*Data to examine:*
==========

Module test_cache.
Definition five_hundred : dict := list_to_map [("available_balance", JInt 500)].

Definition test_cache_set_get_invalidate : client unit :=
  let c : gmap string string := ∅ in
  let wid : uuid := 7%N in
  assert (BalanceCache.get wid c = None);;
  let c := BalanceCache.set BalanceCache.default_ttl wid five_hundred c in
  assert (BalanceCache.get wid c = Some five_hundred);;
  let c := BalanceCache.invalidate [Some wid] c in
  assert (BalanceCache.get wid c = None).

(** [BrokenRedis]: none of the calls raises. *)
Definition test_cache_degrades_gracefully_when_backend_down : client unit :=
  let wid : uuid := 7%N in
  assert (BalanceCache.get (H := ApiTheorems.down) wid tt = None);;
  let c := BalanceCache.set (H := ApiTheorems.down) BalanceCache.default_ttl wid five_hundred tt in
  let c := BalanceCache.invalidate (H := ApiTheorems.down) [Some wid] c in
  assert (c = tt).

(** What the cache holds for a wallet. *)
Definition raw (wid : uuid) : client (option string) := fun s => Some (fake_redis s !! BalanceCache._key wid, s).

Definition test_balance_cached_then_invalidated_on_write : client unit :=
  '(headers, wid) ← _funded_wallet "cache1@example.com" 100000 "INR";
  before ← raw wid; assert (before = None);;
  r1 ← get (wallet_path wid "balance") headers;
  assert (available_balance (json_of r1) = Some 100000%Z);;
  populated ← raw wid; assert (populated <> None);;
  post (wallet_path wid "deposit") (money 50000 "INR") headers;;
  after ← raw wid; assert (after = None);;
  r2 ← get (wallet_path wid "balance") headers;
  assert (available_balance (json_of r2) = Some 150000%Z).

Definition test_cache_does_not_leak_across_users : client unit :=
  '(h_owner, wid) ← _funded_wallet "owner@example.com" 100000 "INR";
  get (wallet_path wid "balance") h_owner;;
  cached ← raw wid; assert (cached <> None);;
  h_intruder ← _register_and_login "intruder@example.com";
  resp ← get (wallet_path wid "balance") h_intruder;
  assert (status_code resp = 404%Z).

Definition suite : list (string * client unit) :=
  [("cache_set_get_invalidate", test_cache_set_get_invalidate);
   ("cache_degrades_gracefully_when_backend_down", test_cache_degrades_gracefully_when_backend_down);
   ("balance_cached_then_invalidated_on_write", test_balance_cached_then_invalidated_on_write);
   ("cache_does_not_leak_across_users", test_cache_does_not_leak_across_users)].
End test_cache.

Module test_reconciliation.
Definition summary (r : ReconciliationReport.t) : bool * nat * list (uuid * Z * Z * Z) :=
  (ReconciliationReport.ok r, ReconciliationReport.wallets_checked r,
   (fun d => (Discrepancy.wallet_id d, Discrepancy.cached_balance d, Discrepancy.ledger_balance d,
              Discrepancy.diff d)) <$> ReconciliationReport.discrepancies r).
Definition checked : prog (bool * nat * list (uuid * Z * Z * Z)) :=
  report ← ReconciliationService.check; mret (summary report).

Definition test_reconciliation_empty_db_is_ok : client unit :=
  expect checked (inr (true, 0, [])).

Definition test_reconciliation_clean_after_real_operations : client unit :=
  '(h_a, w_a) ← _funded_wallet "rec_a@example.com" 100000 "INR";
  '(h_b, w_b) ← _funded_wallet "rec_b@example.com" 50000 "INR";
  post (wallet_path w_a "transfer") (to_wallet (uuid_str w_b) 30000 "INR") h_a;;
  post (wallet_path w_b "withdraw") (money 20000 "INR") h_b;;
  expect checked (inr (true, 2, [])).

(** A cached balance is changed without a ledger entry. *)
Definition corrupt_and_check (wallet_id : uuid) : prog (bool * nat * list (uuid * Z * Z * Z)) :=
  found ← WalletRepository.get_by_id wallet_id;
  wallet ← or_raise found AttributeError;
  set_balance 999999 wallet;;
  call Flush;;
  checked.

Definition test_reconciliation_detects_balance_drift : client unit :=
  '(_, wallet_id) ← _funded_wallet "rec_drift@example.com" 100000 "INR";
  expect (corrupt_and_check wallet_id) (inr (false, 1, [(wallet_id, 999999, 100000, 899999)%Z])).

Definition suite : list (string * client unit) :=
  [("reconciliation_empty_db_is_ok", test_reconciliation_empty_db_is_ok);
   ("reconciliation_clean_after_real_operations", test_reconciliation_clean_after_real_operations);
   ("reconciliation_detects_balance_drift", test_reconciliation_detects_balance_drift)].
End test_reconciliation.

Module test_analytics.
Definition _event (txn_id : uuid) (type currency : string) (amount : Z) : dict :=
  list_to_map [("transaction_id", JStr (uuid_str txn_id)); ("type", JStr type); ("status", JStr "COMPLETED");
    ("currency", JStr currency); ("amount", JInt amount); ("wallet_id", JStr "w-1");
    ("counterparty_wallet_id", JNull)].

Definition stat (currency type : string) : prog (option (Z * Z)) :=
  s ← TransactionStatRepository.get currency type;
  mret (fmap (M := option) (fun r => (TransactionStat.count r, TransactionStat.total_amount r)) s).

(** Two events on one service, and a row of the rollup. *)
Definition two_events (e1 e2 : dict) : prog (bool * bool * option (Z * Z)) :=
  r1 ← AnalyticsService.handle_event e1;
  r2 ← AnalyticsService.handle_event e2;
  s ← stat "INR" "DEPOSIT";
  mret (r1, r2, s).

Definition test_analytics_aggregates_count_and_total : client unit :=
  expect (two_events (_event 1 "DEPOSIT" "INR" 1000) (_event 2 "DEPOSIT" "INR" 2500))
    (inr (true, true, Some (2, 3500)%Z)).
(* ===== verification/_CoqProject ===== *)
-Q . S2P
Prelude.v
Address.v
Instruction.v
InstructionProofs.v
Decoder.v
DecoderProofs.v
CpuState.v
CpuStateProofs.v
Float32.v
MemoryApi.v
Machine.v
Execute.v
ExecuteProofs.v
JitFast.v
JitFastProofs.v
Step.v
StepProofs.v
StepFrame.v
StepSafety.v
Common.v
Trace.v
Peripheral.v
PeripheralProofs.v
Crc.v
Gpio.v
Exti.v
GpioExti.v
Flash.v
Rcc.v
Dma.v
DmaProofs.v
Timing.v
Watchdog.v
Timer.v
Usart.v
Spi.v
Adc.v
AdcLazy.v
EventLoop.v
EventLoopProofs.v
EventLoopDispatch.v
CanFrame.v
CanBus.v
CanBusProofs.v
MicroIr.v
MicroIrProofs.v
MicroIrBlocks.v
SystemControl.v
SystemControlProofs.v
Exceptions.v
MemoryBus.v
MemoryBusProofs.v
BusAccess.v
BusJournal.v
BusIsolation.v
BusWords.v
ExceptionsProofs.v
Elf.v
ElfProofs.v
McuMap.v
MmioRouter.v
Rsp.v
DebugRegisters.v
WindowSet.v
Demo.v
StackRoundTrip.v
CpuTheorems.v
BusTheorems.v
SystemTheorems.v
JitTheorems.v
CanClock.v
SimTheorems.v
CanTheorems.v
DeviceTheorems.v
TimingTheorems.v
LoadTheorems.v
DebugTheorems.v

==========

*Task:*
Would you copy out exactly the lines above that start at the one containing "let c := BalanceCache.set BalanceCache.default_ttl" and end at the one containing "let c := BalanceCache.set (H", inclusive?

*Answer box:*
  let c := BalanceCache.set BalanceCache.default_ttl wid five_hundred c in
  assert (BalanceCache.get wid c = Some five_hundred);;
  let c := BalanceCache.invalidate [Some wid] c in
  assert (BalanceCache.get wid c = None).

(** [BrokenRedis]: none of the calls raises. *)
Definition test_cache_degrades_gracefully_when_backend_down : client unit :=
  let wid : uuid := 7%N in
  assert (BalanceCache.get (H := ApiTheorems.down) wid tt = None);;
  let c := BalanceCache.set (H := ApiTheorems.down) BalanceCache.default_ttl wid five_hundred tt in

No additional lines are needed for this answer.